First, from a substantive perspective, the Board’s decision erroneously designates CEQA as a “state . . . permitting or preclearance requirement[ ],” Docket, p. 12, that “attempts to regulate where, how, and under what conditions the Authority may construct the Line.”  Id.  However, the cases interpreting CEQA reject this view on the grounds that “a court’s decision to void the approval of a regulation, ordinance or program [as violative of CEQA] does not necessarily require the court to invalidate or suspend the operation of the regulation, ordinance or program.”  See, Poet, LLC v. California Air Resources Board, 218 Cal.App.4th 681, 761 (2003).  Thus, without the imposition of the injunctive remedy (which was the subject of the Authority’s limited petition in the first instance), the most that a finding of inadequacy under CEQA can accomplish is to require that the environmental review be repeated correctly, either procedurally or substantively, during which time the project, rail or otherwise, may proceed apace.  

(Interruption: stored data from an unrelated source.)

(** * io/Sources.cpp: fault source setup ([inisource]) and injection ([addsrc])

    A shallow embedding of [src/io/Sources.cpp].  [inisource] reads the
    rupture file into a catalog of source nodes, keeps the nodes that
    fall inside the calling process's index box and hands them to the
    [Sources] object; [Sources::addsrc] subtracts the rupture samples of
    the owned nodes from the six stress components.

    Conventions of the embedding:
    - C integers ([int], [int_pt]) are mathematical integers [Z]: the
      arithmetic of the source is taken without overflow.  The typedefs
      [int_pt], [PosInf] and [Grid1D] live in headers outside this
      file, so cells of a [PosInf] hold a [Z] and cells of a [Grid1D]
      hold a [float] of the platform; an [int] read by [fread] is the
      signed value of its 32 bits.
    - A C array is a [list]; a pointer that may be [NULL] is an
      [option (list _)].  Reads and writes outside an array are
      undefined in C++; here a read gives the platform's indeterminate
      value and a write is dropped.
    - Effects (allocation, file access, diagnostics) are recorded in an
      event log that the functions return next to their result. *)

From Stdlib Require Import ZArith List String Ascii Bool Lia Permutation.
From Stdlib Require Import Floats.SpecFloat.
From stdpp Require Import base tactics option list.

Open Scope Z_scope.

Moreover, from a procedural perspective, the Board’s decision is defective, because the case upon which the Board principally relies, Friends of the Eel River v. North Coast Railroad Authority, 178 Cal. Rptr. 3d 752 (2014) (for the proposition that “in the context of railroad operations, CEQA ‘is not simply a health and safety regulation imposing an incidental burden on interstate commerce,’” Id. at 767-71), was accepted for review by the California Supreme Court on December 10, 2014, and, thus, is not citable in support of the Board’s decision.  While the Board claims that its analysis, based on Eel River, is merely offered “as the agency authorized by Congress to administer the Interstate Commerce Act, [and, thus,] ‘uniquely qualified’ to address whether § 10501(b) preempts state law,” Docket, p. 5, citing Town of Atherton v. California High-Speed Rail Authority, 175 Cal. Rptr. 3d 145, 161, n. 4 (2014), to the extent the Board’s decision is predicated on the opinion in Eel River, it is unsupported.  
 
In summary, while the Board’s opinion appears limited to rail projects, its reverberations may be felt throughout numerous modes of transportation, such as aviation, in which the Federal Aviation Act, 49 U.S.C. § 40101, et seq., establishes a system of preemption over the design and operation of airports that is surprisingly similar to that applied by the Board to rail transportation.  See, e.g., 49 U.S.C. § 47521(2).